For the entries below, repeat exactly each line starting with the one that contains "chain_done, h') ∧" and going on through the one that contains "Section dice_facts.", and no others.

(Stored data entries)

--

Lemma chain_done_forever k h :
  chain_advance_n k chain_done h
  = (replicate k (Raise StopIteration), chain_done, h).
Proof.
  induction k as [|k IH]; [done|].
  rewrite chain_advance_n_S. simpl. by rewrite IH.
Qed.

(** While lists remain, the calls return their items in order; the call
    after the last item goes on with the arguments [tl]. *)
Lemma chain_advance_lists tl h f out :
  chain_rep tl h f out →
  ∃ h1, lists_kept h h1 ∧
    ∀ k, chain_advance_n (length out + S k) f h =
         let '(r, f', h') := chain_loop tl h1 in
         let '(rs, f'', h'') := chain_advance_n k f' h' in
         ((Ok <$> out) ++ r :: rs, f'', h'').
Proof.
  revert h f. induction out as [|v out IH]; intros h f Hrep.
  - destruct (chain_next_lists _ _ _ _ Hrep) as (h1 & Heq & Hk).
    exists h1. split; [done|]. intros k. simpl.
    by rewrite Heq.
  - destruct (chain_next_lists _ _ _ _ Hrep) as (f' & h' & Heq & Hrep' & Hk).
    destruct (IH _ _ Hrep') as (h1 & Hk1 & Hadv).
    exists h1. split; [by eapply lists_kept_trans|]. intros k.
    cbn [length Nat.add]. rewrite chain_advance_n_S, Heq, Hadv.
    destruct (chain_loop tl h1) as [[r f1] h2].
    by destruct (chain_advance_n k f1 h2) as [[rs f2] h3].
Qed.

Lemma chain_advance_prefix tl h f out k :
  chain_rep tl h f out → k ≤ length out →
  ∃ f' h', chain_advance_n k f h = (Ok <$> take k out, f', h') ∧
           lists_kept h h'.
Proof.
  revert h f out. induction k as [|k IH]; intros h f out Hrep Hk.
  { exists f, h. split; [done|apply lists_kept_refl]. }
  destruct out as [|v out]; [simpl in Hk; lia|].
  destruct (chain_next_lists _ _ _ _ Hrep) as (f' & h' & Heq & Hrep' & Hk').
  destruct (IH _ _ _ Hrep') as (f2 & h2 & Hadv & Hk2); [simpl in Hk; lia|].
  exists f2, h2. split; [|by eapply lists_kept_trans].
  by rewrite chain_advance_n_S, Heq, Hadv.
Qed.

(** Extra X10. [my_itertools_chain] over lists yields the items of the
    first list, then those of the second, and so on (empty lists are
    skipped); every call after the last item raises [StopIteration]; with
    no argument the first call does; and the lists are left unchanged. *)
Theorem chain_of_lists (h : heap) (xs : list value)
    (itemss : list (list value)) (k : nat) :
  list_args h xs itemss →
  ∃ f' h',
    chain_advance_n k (my_itertools_chain xs) h
      = ((Ok <$> take k (concat itemss))
           ++ replicate (k - length (concat itemss)) (Raise StopIteration),
         f', h') ∧
    lists_kept h h'.
Proof.
  intros Hargs.
  assert (chain_rep [] h (my_itertools_chain xs) (concat itemss)) as Hrep.
  { exists xs, itemss. by rewrite app_nil_r. }
  destruct (decide (k ≤ length (concat itemss))) as [Hle|Hgt].
  - destruct (chain_advance_prefix _ _ _ _ k Hrep Hle) as (f' & h' & -> & Hk).
    exists f', h'. split; [|done].
    replace (k - length (concat itemss)) with 0 by lia.
    by rewrite app_nil_r.
  - destruct (chain_advance_lists _ _ _ _ Hrep) as (h1 & Hk1 & Hadv).
    exists chain_done, h1. split; [|done].
    replace k with (length (concat itemss)
                    + S (k - S (length (concat itemss)))) at 1 by lia.
    rewrite Hadv. simpl. rewrite chain_done_forever.
    rewrite take_ge by lia.
    replace (k - length (concat itemss))
      with (S (k - S (length (concat itemss)))) by lia.
    done.
Qed.

(** Extra X11. An argument that is not iterable ([None] or an integer)
    makes [my_itertools_chain] fail only when the loop reaches it: the items
    of the lists before it are yielded first, the next call raises
    [TypeError], the arguments after it are never touched, and the
    generator is finished. *)
Theorem chain_reaches_non_iterable (h : heap) (ys zs : list value)
    (x : value) (itemss : list (list value)) (k : nat) :
  list_args h ys itemss →
  x = VNone ∨ (∃ z, x = VInt z) →
  ∃ h',
    chain_advance_n (length (concat itemss) + S k)
      (my_itertools_chain (ys ++ x :: zs)) h
      = ((Ok <$> concat itemss)
           ++ Raise TypeError :: replicate k (Raise StopIteration),
         chain_done, h') ∧
    lists_kept h h'.
Proof.
  intros Hargs Hx.
  assert (chain_rep (x :: zs) h (my_itertools_chain (ys ++ x :: zs))
            (concat itemss)) as Hrep.
  { by exists ys, itemss. }
  destruct (chain_advance_lists _ _ _ _ Hrep) as (h1 & Hk1 & Hadv).
  exists h1. split; [|done]. rewrite Hadv.
  assert (chain_loop (x :: zs) h1 = (Raise TypeError, chain_done, h1)) as ->.
  { by destruct Hx as [->|[z ->]]. }
  by rewrite chain_done_forever.
Qed.
End chain_facts.

Section dice_facts.
Variable randint_1_6 : nat → Z.

Lemma callable_list_from n calls fuel sentinel :
  randint_1_6 (calls + n) = sentinel →
  (∀ i, i < n → randint_1_6 (calls + i) ≠ sentinel) →
  n < fuel →
  callable_list randint_1_6 fuel sentinel (true, calls)
  = Some (Ok (randint_1_6 <$> seq calls n), (false, S (calls + n))).
Proof.
  revert calls fuel. induction n as [|n IH]; intros calls fuel Hn Hlt Hfuel.
  - destruct fuel as [|fuel]; [lia|]. simpl.
    rewrite Nat.add_0_r in Hn |- *. by rewrite decide_True.
  - destruct fuel as [|fuel]; [lia|]. simpl.
    pose proof (Hlt 0 ltac:(lia)) as H0. rewrite Nat.add_0_r in H0.
    rewrite decide_False by done.
    rewrite (IH (S calls) fuel); [| |intros i Hi|lia].
    + do 4 f_equal. lia.
    + rewrite <-Hn. f_equal. lia.
    + replace (S calls + i) with (calls + S i) by lia. apply Hlt. lia.
Qed.

(** Extra X12. [list(iter(rand, 5))] is the list of the rolls before the
    first 5: it never holds a 5, every entry is one of 1, 2, 3, 4, 6,
    [rand] is called once more than the list is long, and the iterator,
    once ended, calls [rand] no more. *)
Theorem rolls_until_five (n fuel : nat) :
  (∀ k, (1 ≤ randint_1_6 k ≤ 6)%Z) →
  randint_1_6 n = 5%Z →
  (∀ i, i < n → randint_1_6 i ≠ 5%Z) →
  n < fuel →
  ∃ rolls,
    callable_list randint_1_6 fuel 5 (true, 0)
      = Some (Ok rolls, (false, S n)) ∧
    rolls = randint_1_6 <$> seq 0 n ∧
    Forall (λ v, v ∈ [1; 2; 3; 4; 6]%Z) rolls ∧
    callable_next randint_1_6 5 (false, S n)
      = (Raise StopIteration, (false, S n)).
Proof.
  intros Hrange Hn Hlt Hfuel. exists (randint_1_6 <$> seq 0 n).
  split_and!; [by apply (callable_list_from n 0)|done| |done].
  apply Forall_fmap, Forall_forall. intros i Hi%elem_of_seq. simpl.
  specialize (Hrange i). specialize (Hlt i ltac:(lia)).
  assert (randint_1_6 i = 1 ∨ randint_1_6 i = 2 ∨ randint_1_6 i = 3 ∨
          randint_1_6 i = 4 ∨ randint_1_6 i = 6)%Z as Hcases by lia.
  set_solver.
Qed.
End dice_facts.

Section descriptors.
Import Ch21.
Implicit Types (dic : odict) (fields : field_heap) (dicts : dict_heap).
Implicit Types (cls : pyclass) (inst : instance).


















End descriptors.

(** * The theorems at concrete inputs *)

#[local] Existing Instance ascii_only.

Lemma C1_witness :
  length (maximal_runs example_text) < 3 ∧
  ∃ s h1 h2 tokens,
    Sentence_new hand_written (VStr example_text) ∅ = (Ok s, h1) ∧
    traverse 3 s h1 = Some (Ok (VStr <$> tokens), h2) ∧
    length tokens = length (maximal_runs example_text) ∧
    tokens = group example_text <$> maximal_runs example_text.
Proof.
  split; [vm_compute; lia|].
  apply (C1_tokens_are_maximal_runs example_text ∅ 3). vm_compute; lia.
Defined.

Lemma C2_witness :
  Sentence_new hand_written (VStr example_text) ∅
    = (Ok (VRef 0), example_start.2) ∧
  run (VRef 0) example_script [] example_start.2
    = (example_state.1.1, example_state.1.2, example_state.2) ∧
  example_state.1.1 = model_run (findall example_text) example_script [].
Proof.
  assert (Sentence_new hand_written (VStr example_text) ∅
          = (Ok (VRef 0), example_start.2)) as Hnew by by vm_compute.
  assert (run (VRef 0) example_script [] example_start.2
          = (example_state.1.1, example_state.1.2, example_state.2)) as Hrun
    by by vm_compute.
  split_and!; [done..|].
  exact (proj1 (proj2 (proj2
    (C2_fresh_independent_cursors example_text ∅ _ _ _ _ _ _ Hnew Hrun)))).
Defined.

Lemma C3_witness :
  example_state.1.2 !! 1 = Some (VRef 3) ∧
  ∃ l w o,
    VRef 3 = VRef l ∧ example_state.2 !! l = Some o ∧
    (∃ a, cursor_abs w (length (findall example_text)) o a) ∧
    (∀ a, cursor_abs w (length (findall example_text)) o a →
       ∃ r o' a',
         next (VRef 3) example_state.2 = (r, <[l:=o']> example_state.2) ∧
         spec_step (findall example_text) a r a' ∧
         cursor_abs w (length (findall example_text)) o' a') ∧
    (∃ l0 o0 h', iter (VRef 0) example_state.2 = (Ok (VRef l0), h') ∧
       h' !! l0 = Some o0 ∧
       cursor_abs w (length (findall example_text)) o0 (Active 0)).
Proof.
  split; [by vm_compute|].
  apply (C3_advance_state_machine example_text ∅ example_start.2
           example_state.2 (VRef 0) example_script example_state.1.1
           example_state.1.2 1 (VRef 3)); by vm_compute.
Defined.

Lemma C4_witness :
  next (VRef 2) example_state.2 = (Raise StopIteration, example_state.2) ∧
  (∀ k, advance_n k (VRef 2) example_state.2
        = (replicate k (Raise StopIteration), example_state.2)) ∧
  (∀ script2 evs2 cursors2 h2,
     run (VRef 0) script2 example_state.1.2 example_state.2
       = (evs2, cursors2, h2) →
     (next (VRef 2) h2).1 = Raise StopIteration ∧
     ∀ i, script2 !! i = Some (Advance 0) →
          evs2 !! i = Some (Advanced (Raise StopIteration))).
Proof.
  split; [by vm_compute|].
  apply (C4_exhausted_stays_exhausted example_text ∅ example_start.2
           example_state.2 example_state.2 (VRef 0) example_script
           example_state.1.1 example_state.1.2 0 (VRef 2)); by vm_compute.
Defined.

Lemma C6_witness :
  forallb (λ c, negb (is_word c)) (str_of " -.") = true ∧
  ∃ ls w attrs h1 it h2,
    Sentence_new hand_written (VStr (str_of " -.")) ∅ = (Ok (VRef ls), h1) ∧
    h1 !! ls = Some (Instance C_Sentence attrs) ∧
    attrs !! "words" = Some (VRef w) ∧
    h1 !! w = Some (PyList []) ∧
    iter (VRef ls) h1 = (Ok it, h2) ∧
    getitem (VRef w) (VInt 0) h2 = (Raise IndexError, h2) ∧
    next it h2 = (Raise StopIteration, h2) ∧
    traverse 1 (VRef ls) h1 = Some (Ok [], h2) ∧
    (∀ script evs cursors h j c,
       run (VRef ls) script [] h1 = (evs, cursors, h) →
       cursors !! j = Some c →
       next c h = (Raise StopIteration, h)).
Proof.
  split; [reflexivity|].
  apply (C6_no_word_characters (str_of " -.") ∅). reflexivity.
Defined.

Lemma C8_witness :
  ∃ ls w attrs,
    VRef 0 = VRef ls ∧
    example_start.2 !! ls = Some (Instance C_Sentence attrs) ∧
    attrs !! "sentence" = Some (VStr example_text) ∧
    attrs !! "words" = Some (VRef w) ∧
    example_start.2 !! w = Some (PyList (VStr <$> findall example_text)) ∧
    example_state.2 !! ls = example_start.2 !! ls ∧
    example_state.2 !! w = example_start.2 !! w.
Proof.
  apply (C8_sentence_unchanged example_text ∅ example_start.2
           example_state.2 (VRef 0) example_script example_state.1.1
           example_state.1.2); by vm_compute.
Defined.

Lemma C10_witness :
  example_state.1.2 !! 1 = Some (VRef 3) ∧
  iter (VRef 3) example_state.2 = (Ok (VRef 3), example_state.2) ∧
  (c' ← iter (VRef 3); next c') example_state.2
    = next (VRef 3) example_state.2 ∧
  (∃ c2 h2, iter (VRef 0) example_state.2 = (Ok c2, h2) ∧ c2 ≠ VRef 3).
Proof.
  split; [by vm_compute|].
  apply (C10_iter_of_cursor_is_identity example_text ∅ example_start.2
           example_state.2 (VRef 0) example_script example_state.1.1
           example_state.1.2 1 (VRef 3)); by vm_compute.
Defined.

(** * The further properties at concrete inputs *)

Lemma traversal_any_cell_witness :
  length (maximal_runs example_text) < 3 ∧
  ∃ s h1 h2,
    Sentence_new generator_expression (VStr example_text) ∅ = (Ok s, h1) ∧
    traverse 3 s h1
      = Some (Ok (VStr <$> (group example_text <$> maximal_runs example_text)),
              h2).
Proof.
  split; [vm_compute; lia|].
  apply (traversal_any_cell generator_expression example_text ∅ 3).
  vm_compute; lia.
Defined.
(** X21: of two well-formed requests that differ in their dates only,
    by one second, the X-Tos-Date headers differ; and the Authorization
    headers differ whenever the two instants fall on different UTC days,
    the credential scopes being different then. *)
Theorem X21_one_second_later now1 now2 o1 o2 r t :
  carries o1 (set_date r (Some t)) -> carries o2 (set_date r (Some (t + 1000))) ->
  well_formed r = true ->
  exists headers1 headers2,
    signTOSRequest Date_toString now1 o1 = Ok headers1 /\
    signTOSRequest Date_toString now2 o2 = Ok headers2 /\
    Headers_get headers1 "X-Tos-Date" <> Headers_get headers2 "X-Tos-Date" /\
    (t / 86400000 <> (t + 1000) / 86400000 ->
     Headers_get headers1 "Authorization" <> Headers_get headers2 "Authorization").
Proof.
  intros Hc1 Hc2 Hw.
  destruct (one_second_apart Date_toString now1 now2 o1 o2 r t Hc1 Hc2 Hw)
    as (l1 & l2 & headers1 & headers2 & _ & _ & H1 & H2 & Hdate & Hauth).
  exists headers1, headers2. split; [exact H1|]. split; [exact H2|]. split; [exact Hdate|].
  intros Hday E. apply Hauth in E as [Hshort _].
  apply formatDate_short_inj in Hshort. contradiction.
Qed.

End FurtherSigner.

(** *** On examples *)

Lemma X8_witness_lone_surrogate :
  carries (options_of (set_key test_request [0xD800])) (set_key test_request [0xD800]) /\
  signTOSRequest (fun _ => []) 0 (options_of (set_key test_request [0xD800])) = Err URIError /\
  isWellFormed (r_key (set_key test_request [0xD800])) = false.
Proof.
  assert (Hc : carries (options_of (set_key test_request [0xD800]))
                 (set_key test_request [0xD800])) by apply carries_options_of.
  assert (E : signTOSRequest (fun _ => []) 0 (options_of (set_key test_request [0xD800]))
              = Err URIError) by (vm_compute; reflexivity).
  split; [exact Hc|]. split; [exact E|].
  pose proof (X8_signTOSRequest_outcomes (fun _ => []) 0 _ _ Hc) as H.
  rewrite E in H. exact H.
Defined.

Lemma X9_witness_query_string :
  (forall name, In name signer_properties ->
     prop (options_of test_request) name
     = prop (<["queryString" := JString (lit "list-type=2")]> (options_of test_request)) name) /\
  signTOSRequest (fun _ => []) 0 (options_of test_request)
  = signTOSRequest (fun _ => []) 0
      (<["queryString" := JString (lit "list-type=2")]> (options_of test_request)).
Proof.
  assert (H : forall name, In name signer_properties ->
     prop (options_of test_request) name
     = prop (<["queryString" := JString (lit "list-type=2")]> (options_of test_request)) name).
  { intros name Hin. symmetry. apply prop_insert_ne. intros <-.
    unfold signer_properties in Hin. cbn [In] in Hin.
    repeat (destruct Hin as [Hin|Hin]; [discriminate|]). exact Hin. }
  split; [exact H|].
  exact (X9_signer_reads_ten_properties (fun _ => []) 0 _ _ H).
Defined.

Lemma X10_witness_other_secret :
  carries (options_of test_request) test_request /\
  carries (options_of (set_secretAccessKey test_request (lit "other-secret")))
    (set_secretAccessKey test_request (lit "other-secret")) /\
  well_formed test_request = true /\ lit "other-secret" <> [] /\
  exists l1 l2,
    signTOSRequest_locals (fun _ => []) 0 (options_of test_request) = Ok l1 /\
    signTOSRequest_locals (fun _ => []) 0
      (options_of (set_secretAccessKey test_request (lit "other-secret"))) = Ok l2 /\
    l_stringToSign l1 = l_stringToSign l2.
Proof.
  destruct test_request_ok as [Hc Hw].
  assert (Hc2 : carries (options_of (set_secretAccessKey test_request (lit "other-secret")))
                  (set_secretAccessKey test_request (lit "other-secret")))
    by apply carries_options_of.
  assert (Hne : lit "other-secret" <> []) by discriminate.
  split; [exact Hc|]. split; [exact Hc2|]. split; [exact Hw|]. split; [exact Hne|].
  destruct (X10_secret_reaches_the_signature_only (fun _ => []) 0 _ _ _ _ Hc Hc2 Hw Hne)
    as (l1 & l2 & _ & _ & H1 & H2 & _ & _ & _ & H & _).
  exists l1, l2. split; [exact H1|]. split; [exact H2|exact H].
Defined.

--

# Answer section
         chain_done, h') ∧
    lists_kept h h'.
Proof.
  intros Hargs Hx.
  assert (chain_rep (x :: zs) h (my_itertools_chain (ys ++ x :: zs))
            (concat itemss)) as Hrep.
  { by exists ys, itemss. }
  destruct (chain_advance_lists _ _ _ _ Hrep) as (h1 & Hk1 & Hadv).
  exists h1. split; [|done]. rewrite Hadv.
  assert (chain_loop (x :: zs) h1 = (Raise TypeError, chain_done, h1)) as ->.
  { by destruct Hx as [->|[z ->]]. }
  by rewrite chain_done_forever.
Qed.
End chain_facts.

Section dice_facts.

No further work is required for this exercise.